• _Directions for this task_
Scan the listing below for the word "existing" and copy every line that has it.

• _The input_

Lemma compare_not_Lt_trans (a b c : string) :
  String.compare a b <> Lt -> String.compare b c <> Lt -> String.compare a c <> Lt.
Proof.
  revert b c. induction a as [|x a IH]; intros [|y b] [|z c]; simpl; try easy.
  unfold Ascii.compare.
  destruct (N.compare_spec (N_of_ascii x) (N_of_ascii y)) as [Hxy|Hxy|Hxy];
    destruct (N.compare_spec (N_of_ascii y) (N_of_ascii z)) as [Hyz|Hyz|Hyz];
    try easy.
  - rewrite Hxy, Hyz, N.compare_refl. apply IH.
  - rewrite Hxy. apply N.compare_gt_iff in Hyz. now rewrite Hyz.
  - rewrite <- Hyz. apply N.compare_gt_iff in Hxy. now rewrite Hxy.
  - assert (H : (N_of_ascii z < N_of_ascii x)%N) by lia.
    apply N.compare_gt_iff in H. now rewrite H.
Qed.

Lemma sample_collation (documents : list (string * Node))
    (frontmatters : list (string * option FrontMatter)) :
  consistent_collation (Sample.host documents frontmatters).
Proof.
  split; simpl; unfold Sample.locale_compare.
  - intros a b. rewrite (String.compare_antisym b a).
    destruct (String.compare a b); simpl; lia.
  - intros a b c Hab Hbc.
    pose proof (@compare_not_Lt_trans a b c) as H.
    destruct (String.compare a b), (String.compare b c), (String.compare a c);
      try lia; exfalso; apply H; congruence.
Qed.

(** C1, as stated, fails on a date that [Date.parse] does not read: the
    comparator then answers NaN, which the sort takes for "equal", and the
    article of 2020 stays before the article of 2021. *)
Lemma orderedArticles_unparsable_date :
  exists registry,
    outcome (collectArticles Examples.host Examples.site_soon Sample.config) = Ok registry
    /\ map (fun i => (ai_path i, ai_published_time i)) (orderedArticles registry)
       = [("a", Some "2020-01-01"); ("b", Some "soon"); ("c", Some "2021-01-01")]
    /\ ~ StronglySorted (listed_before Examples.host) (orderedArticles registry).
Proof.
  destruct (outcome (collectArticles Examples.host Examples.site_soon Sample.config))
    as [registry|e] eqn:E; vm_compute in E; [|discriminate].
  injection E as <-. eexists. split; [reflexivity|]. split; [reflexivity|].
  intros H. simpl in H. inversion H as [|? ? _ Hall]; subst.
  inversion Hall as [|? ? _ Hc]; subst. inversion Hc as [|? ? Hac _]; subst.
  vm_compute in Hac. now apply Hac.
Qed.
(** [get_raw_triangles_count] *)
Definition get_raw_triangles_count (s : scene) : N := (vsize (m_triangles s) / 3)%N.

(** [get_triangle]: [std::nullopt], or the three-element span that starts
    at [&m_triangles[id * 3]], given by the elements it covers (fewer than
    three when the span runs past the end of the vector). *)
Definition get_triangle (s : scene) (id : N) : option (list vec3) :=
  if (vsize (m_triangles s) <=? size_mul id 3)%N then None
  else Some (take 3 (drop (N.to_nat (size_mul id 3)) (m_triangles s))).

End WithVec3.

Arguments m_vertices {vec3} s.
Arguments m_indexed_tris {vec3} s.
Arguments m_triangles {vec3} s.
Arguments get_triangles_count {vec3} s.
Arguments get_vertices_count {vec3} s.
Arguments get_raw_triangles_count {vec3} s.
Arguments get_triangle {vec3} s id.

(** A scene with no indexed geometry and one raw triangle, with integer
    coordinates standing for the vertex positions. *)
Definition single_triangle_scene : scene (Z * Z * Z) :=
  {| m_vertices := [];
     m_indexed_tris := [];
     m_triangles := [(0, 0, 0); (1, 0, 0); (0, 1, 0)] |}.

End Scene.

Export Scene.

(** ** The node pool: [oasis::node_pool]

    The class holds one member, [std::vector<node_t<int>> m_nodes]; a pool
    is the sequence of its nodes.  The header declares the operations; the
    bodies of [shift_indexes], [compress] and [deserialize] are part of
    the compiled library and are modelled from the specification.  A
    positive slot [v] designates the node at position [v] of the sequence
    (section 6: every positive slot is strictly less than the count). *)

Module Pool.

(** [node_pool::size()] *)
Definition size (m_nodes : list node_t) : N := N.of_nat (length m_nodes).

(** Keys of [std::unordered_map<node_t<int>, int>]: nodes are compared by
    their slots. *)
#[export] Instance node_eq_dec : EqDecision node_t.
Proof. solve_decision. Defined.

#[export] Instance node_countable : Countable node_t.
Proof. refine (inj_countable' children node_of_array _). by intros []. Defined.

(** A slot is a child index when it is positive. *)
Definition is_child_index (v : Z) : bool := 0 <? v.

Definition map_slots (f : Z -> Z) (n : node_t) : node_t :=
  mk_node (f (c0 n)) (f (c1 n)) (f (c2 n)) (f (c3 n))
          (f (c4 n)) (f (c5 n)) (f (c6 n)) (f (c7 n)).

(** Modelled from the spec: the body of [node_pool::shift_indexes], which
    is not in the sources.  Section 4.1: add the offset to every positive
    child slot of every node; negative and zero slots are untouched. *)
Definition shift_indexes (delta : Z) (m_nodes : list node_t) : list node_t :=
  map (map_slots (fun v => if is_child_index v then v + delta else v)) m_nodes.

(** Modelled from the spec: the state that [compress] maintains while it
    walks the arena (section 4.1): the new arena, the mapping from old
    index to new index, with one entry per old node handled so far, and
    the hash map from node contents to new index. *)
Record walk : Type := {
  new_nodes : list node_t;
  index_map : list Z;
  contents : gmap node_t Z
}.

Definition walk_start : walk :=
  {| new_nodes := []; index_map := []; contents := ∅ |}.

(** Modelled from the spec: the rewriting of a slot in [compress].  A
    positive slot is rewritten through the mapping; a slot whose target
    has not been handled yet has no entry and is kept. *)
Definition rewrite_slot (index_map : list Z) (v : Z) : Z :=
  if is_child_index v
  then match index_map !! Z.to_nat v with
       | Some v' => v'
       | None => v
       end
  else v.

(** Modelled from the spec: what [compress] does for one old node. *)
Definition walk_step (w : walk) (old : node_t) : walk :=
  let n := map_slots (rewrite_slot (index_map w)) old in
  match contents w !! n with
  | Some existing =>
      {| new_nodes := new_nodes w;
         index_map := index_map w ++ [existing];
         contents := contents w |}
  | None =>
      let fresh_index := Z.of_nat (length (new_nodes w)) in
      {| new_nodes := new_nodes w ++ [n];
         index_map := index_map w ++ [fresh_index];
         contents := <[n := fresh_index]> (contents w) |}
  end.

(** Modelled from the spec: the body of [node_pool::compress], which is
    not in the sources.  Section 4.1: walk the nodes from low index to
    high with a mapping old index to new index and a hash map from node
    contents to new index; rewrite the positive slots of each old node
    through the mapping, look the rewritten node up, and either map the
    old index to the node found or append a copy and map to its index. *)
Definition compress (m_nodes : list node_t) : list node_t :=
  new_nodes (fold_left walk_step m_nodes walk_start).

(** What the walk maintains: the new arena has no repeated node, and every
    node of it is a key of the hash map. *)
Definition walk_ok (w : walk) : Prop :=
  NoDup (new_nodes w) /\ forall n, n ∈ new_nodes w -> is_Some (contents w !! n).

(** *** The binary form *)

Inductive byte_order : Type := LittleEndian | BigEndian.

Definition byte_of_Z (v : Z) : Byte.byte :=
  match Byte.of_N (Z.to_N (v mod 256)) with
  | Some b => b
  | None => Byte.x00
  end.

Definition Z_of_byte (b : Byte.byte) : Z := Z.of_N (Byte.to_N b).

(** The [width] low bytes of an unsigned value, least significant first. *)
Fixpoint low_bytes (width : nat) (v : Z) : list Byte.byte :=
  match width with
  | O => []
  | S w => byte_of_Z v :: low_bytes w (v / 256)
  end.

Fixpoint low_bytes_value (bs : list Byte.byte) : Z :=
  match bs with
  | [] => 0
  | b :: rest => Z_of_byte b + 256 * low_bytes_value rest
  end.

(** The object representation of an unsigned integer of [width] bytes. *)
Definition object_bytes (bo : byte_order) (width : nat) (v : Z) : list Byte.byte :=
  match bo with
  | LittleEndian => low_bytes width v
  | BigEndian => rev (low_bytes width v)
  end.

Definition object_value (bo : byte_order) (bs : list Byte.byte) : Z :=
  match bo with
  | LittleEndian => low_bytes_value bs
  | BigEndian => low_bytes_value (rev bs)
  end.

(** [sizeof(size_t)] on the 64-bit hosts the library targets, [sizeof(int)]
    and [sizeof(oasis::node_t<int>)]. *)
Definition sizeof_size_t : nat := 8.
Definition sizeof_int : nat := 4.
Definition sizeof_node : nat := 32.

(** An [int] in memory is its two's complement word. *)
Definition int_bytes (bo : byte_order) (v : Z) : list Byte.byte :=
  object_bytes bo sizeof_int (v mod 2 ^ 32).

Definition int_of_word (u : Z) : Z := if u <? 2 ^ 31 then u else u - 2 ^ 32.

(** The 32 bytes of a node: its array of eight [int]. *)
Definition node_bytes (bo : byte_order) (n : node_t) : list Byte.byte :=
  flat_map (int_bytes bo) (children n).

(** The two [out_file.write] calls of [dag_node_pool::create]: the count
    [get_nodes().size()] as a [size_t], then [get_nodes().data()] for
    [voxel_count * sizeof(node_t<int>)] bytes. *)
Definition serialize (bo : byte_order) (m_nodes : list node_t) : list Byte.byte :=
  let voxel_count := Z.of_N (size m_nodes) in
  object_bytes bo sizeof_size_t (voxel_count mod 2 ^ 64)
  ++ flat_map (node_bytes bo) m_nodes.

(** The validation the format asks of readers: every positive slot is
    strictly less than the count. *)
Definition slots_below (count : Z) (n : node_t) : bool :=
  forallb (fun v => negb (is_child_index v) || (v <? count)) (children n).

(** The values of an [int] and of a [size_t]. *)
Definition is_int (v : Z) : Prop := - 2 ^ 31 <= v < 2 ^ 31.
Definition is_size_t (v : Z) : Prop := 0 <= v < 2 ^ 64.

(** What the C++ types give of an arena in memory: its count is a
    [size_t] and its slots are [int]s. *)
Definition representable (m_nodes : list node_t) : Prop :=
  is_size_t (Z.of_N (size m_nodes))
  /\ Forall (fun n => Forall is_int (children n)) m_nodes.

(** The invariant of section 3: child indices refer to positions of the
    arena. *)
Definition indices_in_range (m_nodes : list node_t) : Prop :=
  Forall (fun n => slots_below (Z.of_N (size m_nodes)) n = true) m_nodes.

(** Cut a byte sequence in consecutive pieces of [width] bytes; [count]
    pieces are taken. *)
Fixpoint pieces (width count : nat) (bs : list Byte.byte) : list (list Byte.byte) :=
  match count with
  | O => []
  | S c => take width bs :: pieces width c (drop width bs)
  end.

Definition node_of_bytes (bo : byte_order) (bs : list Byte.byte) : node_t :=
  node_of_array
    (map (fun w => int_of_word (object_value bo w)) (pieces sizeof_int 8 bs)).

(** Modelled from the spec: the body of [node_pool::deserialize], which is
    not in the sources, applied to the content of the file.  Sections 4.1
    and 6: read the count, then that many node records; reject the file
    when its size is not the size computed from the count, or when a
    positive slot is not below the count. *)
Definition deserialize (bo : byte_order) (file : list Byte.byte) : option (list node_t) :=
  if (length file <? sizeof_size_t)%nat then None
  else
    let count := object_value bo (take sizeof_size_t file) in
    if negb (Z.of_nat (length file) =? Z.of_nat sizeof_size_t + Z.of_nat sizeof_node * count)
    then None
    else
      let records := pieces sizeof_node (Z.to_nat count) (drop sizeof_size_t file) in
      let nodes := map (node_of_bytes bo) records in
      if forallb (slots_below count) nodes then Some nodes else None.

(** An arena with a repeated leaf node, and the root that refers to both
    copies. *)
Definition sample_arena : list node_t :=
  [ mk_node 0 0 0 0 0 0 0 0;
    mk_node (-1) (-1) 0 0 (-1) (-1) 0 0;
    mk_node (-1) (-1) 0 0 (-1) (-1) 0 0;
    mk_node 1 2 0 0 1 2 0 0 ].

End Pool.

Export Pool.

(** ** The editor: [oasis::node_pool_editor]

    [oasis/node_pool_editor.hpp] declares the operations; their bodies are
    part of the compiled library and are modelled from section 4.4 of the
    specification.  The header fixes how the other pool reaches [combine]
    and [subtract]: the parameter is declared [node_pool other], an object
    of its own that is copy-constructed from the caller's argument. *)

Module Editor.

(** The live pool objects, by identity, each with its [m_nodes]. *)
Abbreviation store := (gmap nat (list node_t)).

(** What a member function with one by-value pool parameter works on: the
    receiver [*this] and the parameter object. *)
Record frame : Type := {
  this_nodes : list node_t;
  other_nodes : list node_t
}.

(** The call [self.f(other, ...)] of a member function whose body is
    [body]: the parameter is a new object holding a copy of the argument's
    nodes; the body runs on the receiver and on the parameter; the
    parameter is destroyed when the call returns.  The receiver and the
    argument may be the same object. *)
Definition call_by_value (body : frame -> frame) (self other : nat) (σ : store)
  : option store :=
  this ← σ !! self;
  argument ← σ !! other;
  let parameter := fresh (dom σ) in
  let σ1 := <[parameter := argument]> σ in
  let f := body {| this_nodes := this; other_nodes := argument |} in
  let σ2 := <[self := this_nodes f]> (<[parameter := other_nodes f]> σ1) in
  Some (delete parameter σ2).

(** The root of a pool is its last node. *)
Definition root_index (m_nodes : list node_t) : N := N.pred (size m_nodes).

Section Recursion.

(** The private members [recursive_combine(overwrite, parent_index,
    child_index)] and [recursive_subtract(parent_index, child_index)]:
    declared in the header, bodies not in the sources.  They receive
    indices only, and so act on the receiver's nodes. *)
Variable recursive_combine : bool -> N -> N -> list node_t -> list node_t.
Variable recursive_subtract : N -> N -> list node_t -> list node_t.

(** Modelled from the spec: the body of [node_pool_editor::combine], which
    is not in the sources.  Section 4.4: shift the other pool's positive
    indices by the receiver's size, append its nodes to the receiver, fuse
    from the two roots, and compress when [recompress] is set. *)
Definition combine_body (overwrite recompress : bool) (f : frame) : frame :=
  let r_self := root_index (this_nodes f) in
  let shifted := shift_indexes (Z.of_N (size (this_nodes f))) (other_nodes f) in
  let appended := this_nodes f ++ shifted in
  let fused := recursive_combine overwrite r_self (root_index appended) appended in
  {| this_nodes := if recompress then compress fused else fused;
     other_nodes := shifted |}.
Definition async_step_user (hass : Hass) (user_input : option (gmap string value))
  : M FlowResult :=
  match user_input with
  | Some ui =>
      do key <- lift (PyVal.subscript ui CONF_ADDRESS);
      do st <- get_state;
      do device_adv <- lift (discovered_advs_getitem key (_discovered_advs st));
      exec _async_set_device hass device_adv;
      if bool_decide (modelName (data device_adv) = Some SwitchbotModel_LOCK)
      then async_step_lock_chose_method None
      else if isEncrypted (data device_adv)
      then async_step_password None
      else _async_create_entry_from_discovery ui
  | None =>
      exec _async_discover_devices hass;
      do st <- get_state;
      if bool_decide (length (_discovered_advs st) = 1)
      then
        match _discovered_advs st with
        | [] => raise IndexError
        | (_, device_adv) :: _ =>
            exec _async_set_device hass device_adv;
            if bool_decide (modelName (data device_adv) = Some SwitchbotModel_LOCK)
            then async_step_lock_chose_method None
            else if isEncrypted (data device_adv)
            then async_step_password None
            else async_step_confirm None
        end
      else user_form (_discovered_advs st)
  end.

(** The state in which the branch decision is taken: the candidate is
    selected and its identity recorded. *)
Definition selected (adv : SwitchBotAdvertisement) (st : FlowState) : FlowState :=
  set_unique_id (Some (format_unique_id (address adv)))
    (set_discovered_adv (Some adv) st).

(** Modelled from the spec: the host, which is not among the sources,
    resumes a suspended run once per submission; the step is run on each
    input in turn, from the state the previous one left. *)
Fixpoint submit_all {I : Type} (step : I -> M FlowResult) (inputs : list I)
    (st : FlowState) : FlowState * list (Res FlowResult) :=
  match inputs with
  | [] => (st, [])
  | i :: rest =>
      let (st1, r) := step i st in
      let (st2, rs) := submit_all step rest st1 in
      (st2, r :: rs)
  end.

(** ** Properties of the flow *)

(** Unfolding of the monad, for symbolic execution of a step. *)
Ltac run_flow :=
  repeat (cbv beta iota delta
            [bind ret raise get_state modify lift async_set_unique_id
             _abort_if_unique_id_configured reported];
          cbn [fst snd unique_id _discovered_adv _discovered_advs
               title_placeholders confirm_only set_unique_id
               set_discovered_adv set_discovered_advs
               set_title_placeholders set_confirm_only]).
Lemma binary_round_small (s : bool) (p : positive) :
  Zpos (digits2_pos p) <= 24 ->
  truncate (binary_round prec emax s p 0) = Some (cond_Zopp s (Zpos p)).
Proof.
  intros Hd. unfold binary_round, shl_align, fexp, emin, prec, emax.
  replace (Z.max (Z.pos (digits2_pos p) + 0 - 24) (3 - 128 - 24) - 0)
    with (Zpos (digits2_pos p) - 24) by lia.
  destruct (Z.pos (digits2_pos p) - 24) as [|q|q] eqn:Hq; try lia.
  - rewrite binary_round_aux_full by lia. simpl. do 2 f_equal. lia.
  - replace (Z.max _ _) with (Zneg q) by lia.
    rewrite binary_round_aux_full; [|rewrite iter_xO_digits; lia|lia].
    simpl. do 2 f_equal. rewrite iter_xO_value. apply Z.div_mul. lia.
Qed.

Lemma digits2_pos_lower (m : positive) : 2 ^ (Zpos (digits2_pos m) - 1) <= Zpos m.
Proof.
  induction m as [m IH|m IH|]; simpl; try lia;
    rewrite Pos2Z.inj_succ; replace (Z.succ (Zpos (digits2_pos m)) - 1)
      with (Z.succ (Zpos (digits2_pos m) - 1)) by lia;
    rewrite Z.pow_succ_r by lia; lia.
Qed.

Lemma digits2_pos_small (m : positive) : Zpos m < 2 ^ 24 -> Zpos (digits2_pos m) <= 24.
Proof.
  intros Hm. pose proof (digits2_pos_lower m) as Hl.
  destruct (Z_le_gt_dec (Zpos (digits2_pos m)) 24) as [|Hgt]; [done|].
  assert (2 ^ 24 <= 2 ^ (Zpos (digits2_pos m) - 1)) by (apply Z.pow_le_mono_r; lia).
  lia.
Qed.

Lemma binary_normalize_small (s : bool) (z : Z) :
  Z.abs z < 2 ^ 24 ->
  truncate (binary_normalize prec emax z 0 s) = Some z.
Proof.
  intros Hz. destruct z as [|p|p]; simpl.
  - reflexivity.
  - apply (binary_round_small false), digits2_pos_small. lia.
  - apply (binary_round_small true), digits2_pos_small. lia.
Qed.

• _Answer box_
  | Some existing =>
         index_map := index_map w ++ [existing];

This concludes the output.